Data records:
Lemma extractTitle_priority_witness :
  extractTitle doc_og_plain = js "Smash burgers"
  /\ h1_candidate doc_og_plain = js "Weekly notes".
Proof.
  split; [|vm_compute; reflexivity].
  change doc_og_plain
    with (js "<html><head>" ++ og_title_tag (js "Smash burgers")
          ++ js "</head><body><h1>Weekly notes</h1></body></html>").
  change (js "Smash burgers") with (cleanText (js "Smash burgers")) at 2.
  apply (proj2 (proj2 extractTitle_priority)).
  - vm_compute. reflexivity.
  - vm_compute. discriminate.
Defined.

(** C7 on the code: the loop over the container patterns compares
    group 1 of each match, which for the two patterns on a class is the
    word of the class (at most 21 and 7 characters) and not the inner
    HTML, which is group 2.  So in [doc_two_containers], where the
    article pattern and the pattern for a div of class [content] both
    match and the div is the longer one, the container is the article
    and the extracted content is the paragraph of the article; and in
    [doc_div_only] the container is the word [content] and the content
    is empty. *)
Theorem container_is_not_the_longest :
  (forall s g, group_if_any 1 (regexp_exec post_class_re s) = Some g ->
               length g <= 21)
  /\ (forall s g, group_if_any 1 (regexp_exec div_class_re s) = Some g ->
                  length g <= 7)
  /\ content_container doc_two_containers
     = js "<p>A short note of a little more than forty characters.</p>"
  /\ container_by_spec doc_two_containers
     = js "<p>The first long paragraph of the real story, well over forty characters.</p><p>The second long paragraph of the real story, also well over forty characters.</p>"
  /\ extractMainContent doc_two_containers
     = js "A short note of a little more than forty characters."
  /\ content_container doc_div_only = js "content"
  /\ extractMainContent doc_div_only = [].
Proof.
  split; [|split; [|repeat split; vm_compute; reflexivity]].
  - intros s g. unfold group_if_any.
    destruct (regexp_exec post_class_re s) as [m|] eqn:E; [|discriminate].
    destruct (proj1 (class_patterns_group_1 s m) E) as (k & -> & Hk).
    destruct k; [discriminate|]. now intros [= <-].
  - intros s g. unfold group_if_any.
    destruct (regexp_exec div_class_re s) as [m|] eqn:E; [|discriminate].
    destruct (proj2 (class_patterns_group_1 s m) E) as (k & -> & Hk).
    destruct k; [discriminate|]. now intros [= <-].
Qed.

Lemma container_is_not_the_longest_witness :
  length (js "content") <= 7.
Proof.
  apply (proj1 (proj2 container_is_not_the_longest) doc_div_only).
  vm_compute. reflexivity.
Defined.

(** The claim C8 as it is worded fails: [doc_short_first_p] has no
    description in a meta tag and no summary element, its first
    paragraph is too short and its second one is of summary length, and
    the summary is empty. *)
Lemma summary_ignores_later_paragraphs :
  meta_summary doc_short_first_p = []
  /\ test summary_element_re doc_short_first_p = false
  /\ first_qualifying_paragraph doc_short_first_p
     = js "This second paragraph is long enough to serve as a summary of the page."
  /\ extractSummary doc_short_first_p = []
  /\ extractSummary doc_short_first_p
     <> first_qualifying_paragraph doc_short_first_p.
Proof.
  repeat split; try (vm_compute; reflexivity).
  vm_compute. discriminate.
Qed.

(* ================================================================== *)
(** * Whitespace in cleaned text *)
(* ================================================================== *)

Lemma regexp_exec_spaces_cons (c : N) (s : jsstring) :
  regexp_exec spaces_re (c :: s)
  = if is_space c
    then Some {| m_before := [];
                 m_text := firstn (length (c :: s) - length (trimStart s))
                                  (c :: s);
                 m_caps := []; m_after := trimStart s |}
    else option_map (shift c) (regexp_exec spaces_re s).
Proof.
  pose proof (match_here_spaces (c :: s)) as H. cbv beta iota in H.
  destruct (is_space c).
  - now apply regexp_exec_here.
  - now apply regexp_exec_skip.
Qed.

Lemma replace_spaces_cons (c : N) (s : jsstring) :
  replace_all spaces_re (js " ") (c :: s)
  = if is_space c
    then 32%N :: replace_all spaces_re (js " ") (trimStart s)
    else c :: replace_all spaces_re (js " ") s.
Proof.
  rewrite replace_all_unfold, regexp_exec_spaces_cons.
  destruct (is_space c).
  - cbn [m_text m_after m_before length].
    pose proof (trimStart_length s).
    rewrite Nat.sub_succ_l by assumption. reflexivity.
  - rewrite (replace_all_unfold spaces_re (js " ") s).
    destruct (regexp_exec spaces_re s) as [m|] eqn:E; [|reflexivity].
    pose proof (regexp_exec_nonempty spaces_re s m eq_refl E) as Hn.
    cbn [option_map shift m_text m_after m_before].
    destruct (m_text m); [contradiction|]. reflexivity.
Qed.

Lemma collapse_true_trimStart (s : jsstring) :
  collapse_from true s = collapse_from false (trimStart s).
Proof.
  induction s as [|c s IH]; [reflexivity|].
  cbn [collapse_from trimStart].
  destruct (is_space c) eqn:E; [exact IH|].
  cbn [collapse_from]. now rewrite E.
Qed.

(** [replace(/\s+/g, ' ')] turns each run of whitespace into one space. *)
Lemma replace_spaces_collapse (s : jsstring) :
  replace_all spaces_re (js " ") s = collapse_from false s.
Proof.
  remember (length s) as n eqn:Hn.
  assert (Hle : length s <= n) by lia. clear Hn. revert s Hle.
  induction n as [|n IH]; intros s Hle.
  - destruct s; [reflexivity|simpl in Hle; lia].
  - destruct s as [|c s]; [reflexivity|].
    rewrite replace_spaces_cons. cbn [collapse_from].
    simpl in Hle.
    destruct (is_space c).
    + rewrite collapse_true_trimStart. f_equal. apply IH.
      pose proof (trimStart_length s). lia.
    + f_equal. apply IH. lia.
Qed.

Lemma join_cons (sep p : jsstring) (ps : list jsstring) :
  ps <> [] -> join sep (p :: ps) = p ++ sep ++ join sep ps.
Proof. destruct ps; [contradiction|reflexivity]. Qed.

Lemma tokens_from_nonempty (cur s : jsstring) :
  cur <> [] -> tokens_from cur s <> [].
Proof.
  revert cur. induction s as [|c s IH]; intros cur H; simpl.
  - destruct cur; [contradiction|discriminate].
  - destruct (is_space c).
    + destruct cur; [contradiction|discriminate].
    + apply IH. discriminate.
Qed.

Lemma tokens_nil_spaces (s : jsstring) :
  tokens_from [] s = [] -> forallb is_space s = true.
Proof.
  induction s as [|c s IH]; [reflexivity|]. simpl.
  destruct (is_space c); [exact IH|].
  intros H. now apply tokens_from_nonempty in H.
Qed.

Lemma ends_space_cons (c : N) (s : jsstring) :
  s <> [] -> ends_space (c :: s) = ends_space s.
Proof. destruct s; [contradiction|reflexivity]. Qed.

Lemma ends_space_all (s : jsstring) :
  s <> [] -> forallb is_space s = true -> ends_space s = true.
Proof.
  induction s as [|c s IH]; [contradiction|]. intros _ H.
  simpl in H. apply andb_true_iff in H as [Hc Hs].
  destruct s as [|d s]; [exact Hc|].
  rewrite ends_space_cons by discriminate. apply IH; [discriminate|exact Hs].
Qed.

Lemma trailing_cons (c : N) (s : jsstring) :
  s <> [] \/ is_space c = false -> trailing (c :: s) = trailing s.
Proof.
  unfold trailing. destruct s as [|d s].
  - intros [H|H]; [contradiction|]. simpl. now rewrite H.
  - intros _. now rewrite ends_space_cons by discriminate.
Qed.

(** The collapsed text is the tokens joined by single spaces, and one
    more space when the text ends in whitespace. *)
Lemma collapse_tokens (s : jsstring) :
  collapse_from true s
  = match tokens_from [] s with
    | [] => []
    | ts => join (js " ") ts ++ trailing s
    end
  /\ forall cur, cur <> [] ->
       rev cur ++ collapse_from false s
       = join (js " ") (tokens_from cur s) ++ trailing s.
Proof.
  induction s as [|c s [T F]].
  - split; [reflexivity|]. intros cur H.
    destruct cur as [|a cur]; [contradiction|].
    cbn [tokens_from collapse_from join trailing ends_space].
    reflexivity.
  - destruct (is_space c) eqn:Hc.
    + split.
      * cbn [collapse_from tokens_from]. rewrite Hc, T.
        destruct (tokens_from [] s) as [|t ts] eqn:E; [reflexivity|].
        rewrite trailing_cons; [reflexivity|].
        left. intros Hs. subst s. discriminate E.
      * intros cur Hcur. destruct cur as [|a cur]; [contradiction|].
        cbn [collapse_from tokens_from]. rewrite Hc, T.
        destruct (tokens_from [] s) as [|t ts] eqn:E.
        -- cbn [join]. f_equal. unfold trailing.
           rewrite ends_space_all; [reflexivity|discriminate|].
           simpl. rewrite Hc. now apply tokens_nil_spaces.
        -- rewrite trailing_cons
             by (left; intros Hs; subst s; discriminate E).
           change (rev (a :: cur) ++ 32%N :: join (js " ") (t :: ts)
                     ++ trailing s
                   = (rev (a :: cur) ++ js " " ++ join (js " ") (t :: ts))
                       ++ trailing s).
           rewrite <- !app_assoc. reflexivity.
    + assert (Ht : trailing (c :: s) = trailing s)
        by (apply trailing_cons; now right).
      split.
      * cbn [collapse_from tokens_from]. rewrite Hc, Ht.
        specialize (F [c] ltac:(discriminate)).
        destruct (tokens_from [c] s) as [|t ts] eqn:E.
        -- now apply tokens_from_nonempty in E.
        -- exact F.
      * intros cur Hcur.
        cbn [collapse_from tokens_from]. rewrite Hc, Ht.
        rewrite <- (F (c :: cur)) by discriminate.
        cbn [rev]. now rewrite <- app_assoc.
Qed.

Lemma collapse_true_head (s : jsstring) :
  trimStart (collapse_from true s) = collapse_from true s.
Proof.
  induction s as [|c s IH]; [reflexivity|].
  cbn [collapse_from]. destruct (is_space c) eqn:E; [exact IH|].
  cbn [trimStart]. now rewrite E.
Qed.

Lemma trimStart_collapse (s : jsstring) :
  trimStart (collapse_from false s) = collapse_from true s.
Proof.
  destruct s as [|c s]; [reflexivity|].
  cbn [collapse_from]. destruct (is_space c) eqn:E.
  - cbn [trimStart]. change (is_space 32) with true. cbv iota.
    apply collapse_true_head.
  - cbn [trimStart]. now rewrite E.
Qed.

Lemma forallb_reversed {A} (f : A -> bool) (l : list A) :
  forallb f (rev l) = forallb f l.
Proof.
  induction l as [|a l IH]; [reflexivity|]. simpl.
  rewrite forallb_app, IH. simpl. rewrite andb_true_r. apply andb_comm.
Qed.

Instructions to follow =
Given the records above, return exactly the lines starting at the line containing "simpl in Hle." and ending at the line containing "(** The collapsed", including both.

Task answer =
    simpl in Hle.
    destruct (is_space c).
    + rewrite collapse_true_trimStart. f_equal. apply IH.
      pose proof (trimStart_length s). lia.
    + f_equal. apply IH. lia.
Qed.

Lemma join_cons (sep p : jsstring) (ps : list jsstring) :
  ps <> [] -> join sep (p :: ps) = p ++ sep ++ join sep ps.
Proof. destruct ps; [contradiction|reflexivity]. Qed.

Lemma tokens_from_nonempty (cur s : jsstring) :
  cur <> [] -> tokens_from cur s <> [].
Proof.
  revert cur. induction s as [|c s IH]; intros cur H; simpl.
  - destruct cur; [contradiction|discriminate].
  - destruct (is_space c).
    + destruct cur; [contradiction|discriminate].
    + apply IH. discriminate.
Qed.

Lemma tokens_nil_spaces (s : jsstring) :
  tokens_from [] s = [] -> forallb is_space s = true.
Proof.
  induction s as [|c s IH]; [reflexivity|]. simpl.
  destruct (is_space c); [exact IH|].
  intros H. now apply tokens_from_nonempty in H.
Qed.

Lemma ends_space_cons (c : N) (s : jsstring) :
  s <> [] -> ends_space (c :: s) = ends_space s.
Proof. destruct s; [contradiction|reflexivity]. Qed.

Lemma ends_space_all (s : jsstring) :
  s <> [] -> forallb is_space s = true -> ends_space s = true.
Proof.
  induction s as [|c s IH]; [contradiction|]. intros _ H.
  simpl in H. apply andb_true_iff in H as [Hc Hs].
  destruct s as [|d s]; [exact Hc|].
  rewrite ends_space_cons by discriminate. apply IH; [discriminate|exact Hs].
Qed.

Lemma trailing_cons (c : N) (s : jsstring) :
  s <> [] \/ is_space c = false -> trailing (c :: s) = trailing s.
Proof.
  unfold trailing. destruct s as [|d s].
  - intros [H|H]; [contradiction|]. simpl. now rewrite H.
  - intros _. now rewrite ends_space_cons by discriminate.
Qed.

(** The collapsed text is the tokens joined by single spaces, and one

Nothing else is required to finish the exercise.